* **Directions for this task**
Reproduce the records exactly through the line with "Definition newline : ascii".

──────── Records shown

(** * errgroup: a group of goroutines with first-outcome arbitration

    A shallow embedding of [errgroup.go]: the [Group] struct, its constructors,
    [Go], [Wait], [Stop], [cancel], [doubleDeferSandwich], [errorOrStack] and
    [panicStack.String], followed by the properties of the specification.

    Goroutines are modelled by an interleaving semantics: a [World] holds the
    group, one program counter per goroutine started by [Go], and what the
    environment observes (calls of the bound cancel function, results of
    [Wait]).  Every call of [sync.Once.Do] is one step, since [sync.Once]
    serialises its callers. *)

From Stdlib Require Import ZArith Lia Bool Ascii.
From stdpp Require Import base option list strings.

Module Errgroup.

(** ** Values *)

(** A Go [error]: errors compare by identity, kept here as [errId], and print
    through their [Error] method. *)
Record error := mkError { errId : nat; Error : string }.

(** A value of type [interface{}], as far as the package looks at it: nil, a
    string, something implementing [error], some other dynamic type (with its
    [%v] form), or a [panicStack] with its fields [value] and [stack]. *)
Inductive value :=
| VNil
| VString (s : string)
| VError (e : error)
| VOther (repr : string)
| VPanicStack (value : value) (stack : string).

(** [_, ok := v.(error)] *)
Definition isError (v : value) : bool :=
  match v with VError _ => true | _ => false end.

(** [v != nil] *)
Definition notNil (v : value) : bool :=
  match v with VNil => false | _ => true end.

Definition newline : ascii := "010"%char.

(** The text between [%v] and [%s] in the format of [panicStack.String]. *)
Definition viaGo : string :=
  String newline (String newline ("via errgroup.Go:" +:+ String newline "")).

(** [fmt.Sprint]; a [panicStack] prints through its [String] method,
    [fmt.Sprintf("%v\n\nvia errgroup.Go:\n%s", p.value, p.stack)]. *)
Fixpoint Sprint (v : value) : string :=
  match v with
  | VNil => "<nil>"
  | VString s => s
  | VError e => Error e
  | VOther repr => repr
  | VPanicStack p stack => Sprint p +:+ viaGo +:+ stack
  end.

Definition panicStack_String (p : value) (stack : string) : string :=
  Sprint p +:+ viaGo +:+ stack.

(** ** Capturing the stack *)

(** [runtime.Stack(buf, false)] for a goroutine whose formatted trace is [tr]:
    the number of bytes written into a buffer of [len] bytes. *)
Definition runtime_Stack (tr : string) (len : nat) : nat :=
  Nat.min (String.length tr) len.

(** The loop of [errorOrStack] that doubles the buffer while the trace fills
    it; the result is the length of the final buffer. *)
Fixpoint growStack (fuel : nat) (tr : string) (len : nat) : option nat :=
  if runtime_Stack tr len =? len then
    match fuel with
    | O => None
    | S fuel' => growStack fuel' tr (len * 2)
    end
  else Some len.

(** [bytes.IndexByte(s, c)] *)
Fixpoint IndexByte (s : string) (c : ascii) : option nat :=
  match s with
  | EmptyString => None
  | String a s' => if Ascii.eqb a c then Some 0 else S <$> IndexByte s' c
  end.

(** [s[:n]] and [s[n:]] *)
Fixpoint sliceTo (s : string) (n : nat) : string :=
  match n, s with
  | S n', String a s' => String a (sliceTo s' n')
  | _, _ => EmptyString
  end.

Fixpoint sliceFrom (s : string) (n : nat) : string :=
  match n, s with
  | S n', String _ s' => sliceFrom s' n'
  | _, _ => s
  end.

(** The first line of the trace is trimmed when there is one. *)
Definition trimFirstLine (stack : string) : string :=
  match IndexByte stack newline with
  | Some line => sliceFrom stack (line + 1)
  | None => stack
  end.
(** * Visa Guide AIA: the local record store, embedded in Rocq

    The repository keeps all of its state in the browser's localStorage,
    as JSON text under a handful of keys.  Two storage modules exist:

    - [Storage] (src/storage.js): users, current session and the visa
      applications, with the per-user embedded summary;
    - [GuideStorage] (the second [Storage] object of the unnamed source
      part): users with a hashed password, the session and the per-user
      blobs, among them the bounded chat history.

    Modelling decisions, all stated here once:

    - localStorage is a finite map from keys to JSON trees: every value
      is written with [JSON.stringify] and read back with [JSON.parse],
      so a key holds the tree rather than its text.  A property whose
      value is [undefined] is dropped by [JSON.stringify]; it is modelled
      as an absent key.  Writes are assumed to succeed (no quota error).
    - a JavaScript string is a [string] whose characters are the code
      units 0..255; [toLowerCase] and [trim] are the JavaScript functions
      on that range.  Numbers are integers.
    - a JavaScript exception ([TypeError]: a method of [null], a missing
      method) is the outcome [Throw]; the store keeps what was written
      before it.
    - the clock and the random source are inputs: every operation that
      reads them takes the readings as arguments. *)

From stdpp Require Import gmap strings list fin_maps pretty.
From Stdlib Require Import ZArith Ascii String HexadecimalString.

Local Open Scope string_scope.
Local Open Scope Z_scope.
Local Open Scope list_scope.

Set Warnings "-register-all".

(** ** JSON trees *)

Inductive value : Type :=
| VNull
| VBool (b : bool)
| VNum (z : Z)
| VStr (s : string)
| VArr (l : list value)
| VObj (o : gmap string value).

Abbreviation obj := (gmap string value).
Abbreviation store := (gmap string value).

(** ** Outcomes of an evaluation that may throw *)

Inductive res (A : Type) : Type :=
| Ok (a : A)
| Throw.
Arguments Ok {A} a.
Arguments Throw {A}.

#[global] Instance res_ret : MRet res := fun A a => Ok a.
#[global] Instance res_bind : MBind res := fun A B f m =>
  match m with
  | Ok a => f a
  | Throw => Throw
  end.
#[global] Instance res_fmap : FMap res := fun A B f m =>
  match m with
  | Ok a => Ok (f a)
  | Throw => Throw
  end.

(** ** The JavaScript primitives the storage modules use *)

Module JS.

(** Truthiness of a value; [None] is [undefined]. *)
Definition truthy (v : value) : bool :=
  match v with
  | VNull => false
  | VBool b => b
  | VNum z => negb (z =? 0)
  | VStr s => negb (String.eqb s "")
  | VArr _ => true
  | VObj _ => true
  end.

Definition truthy_opt (v : option value) : bool :=
  match v with
  | Some w => truthy w
  | None => false
  end.

(** [v.k] for one of the field names the code reads; only [null] throws,
    and only an object has such a property. *)
Definition prop (v : value) (k : string) : res (option value) :=
  match v with
  | VNull => Throw
  | VObj o => Ok (o !! k)
  | _ => Ok None
  end.

(** [v === s] for a string [s]: trees that come out of [JSON.parse] are
    equal to a string only when they are that string. *)
Definition is_str (v : option value) (s : string) : bool :=
  match v with
  | Some (VStr t) => String.eqb t s
  | _ => false
  end.

(** [a || b] *)
Definition or_else (a : option value) (b : value) : value :=
  match a with
  | Some w => if truthy w then w else b
  | None => b
  end.

(** [String.prototype.toLowerCase] on the code units 0..255. *)
Definition lower_code (n : N) : N :=
  if ((65 <=? n) && (n <=? 90) ||
      (192 <=? n) && (n <=? 222) && negb (n =? 215))%N
  then (n + 32)%N else n.

Definition lower_char (c : ascii) : ascii := ascii_of_N (lower_code (N_of_ascii c)).

Fixpoint toLowerCase (s : string) : string :=
  match s with
  | EmptyString => EmptyString
  | String c s' => String (lower_char c) (toLowerCase s')
  end.

(** White space and line terminators below 256. *)
Definition is_space (c : ascii) : bool :=
  let n := N_of_ascii c in
  ((9 <=? n) && (n <=? 13) || (n =? 32) || (n =? 160))%N.

Fixpoint trimStart (s : string) : string :=
  match s with
  | EmptyString => EmptyString
  | String c s' => if is_space c then trimStart s' else s
  end.

Fixpoint trimEnd (s : string) : string :=
  match s with
  | EmptyString => EmptyString
  | String c s' =>
      let t := trimEnd s' in
      if is_space c && String.eqb t "" then EmptyString else String c t
  end.

Definition trim (s : string) : string := trimEnd (trimStart s).

(** A string method called on an arbitrary value: it exists on strings
    only. *)
Definition str_method (f : string → string) (v : option value) : res string :=
  match v with
  | Some (VStr s) => Ok (f s)
  | _ => Throw
  end.

(** An array method called on an arbitrary value. *)
Definition as_array (v : value) : res (list value) :=
  match v with
  | VArr l => Ok l
  | _ => Throw
  end.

────────────────

* **Solution to the problem**
(** * errgroup: a group of goroutines with first-outcome arbitration

    A shallow embedding of [errgroup.go]: the [Group] struct, its constructors,
    [Go], [Wait], [Stop], [cancel], [doubleDeferSandwich], [errorOrStack] and
    [panicStack.String], followed by the properties of the specification.

    Goroutines are modelled by an interleaving semantics: a [World] holds the
    group, one program counter per goroutine started by [Go], and what the
    environment observes (calls of the bound cancel function, results of
    [Wait]).  Every call of [sync.Once.Do] is one step, since [sync.Once]
    serialises its callers. *)

From Stdlib Require Import ZArith Lia Bool Ascii.
From stdpp Require Import base option list strings.

Module Errgroup.

(** ** Values *)

(** A Go [error]: errors compare by identity, kept here as [errId], and print
    through their [Error] method. *)
Record error := mkError { errId : nat; Error : string }.

(** A value of type [interface{}], as far as the package looks at it: nil, a
    string, something implementing [error], some other dynamic type (with its
    [%v] form), or a [panicStack] with its fields [value] and [stack]. *)
Inductive value :=
| VNil
| VString (s : string)
| VError (e : error)
| VOther (repr : string)
| VPanicStack (value : value) (stack : string).

(** [_, ok := v.(error)] *)
Definition isError (v : value) : bool :=
  match v with VError _ => true | _ => false end.

(** [v != nil] *)
Definition notNil (v : value) : bool :=
  match v with VNil => false | _ => true end.

Definition newline : ascii := "010"%char.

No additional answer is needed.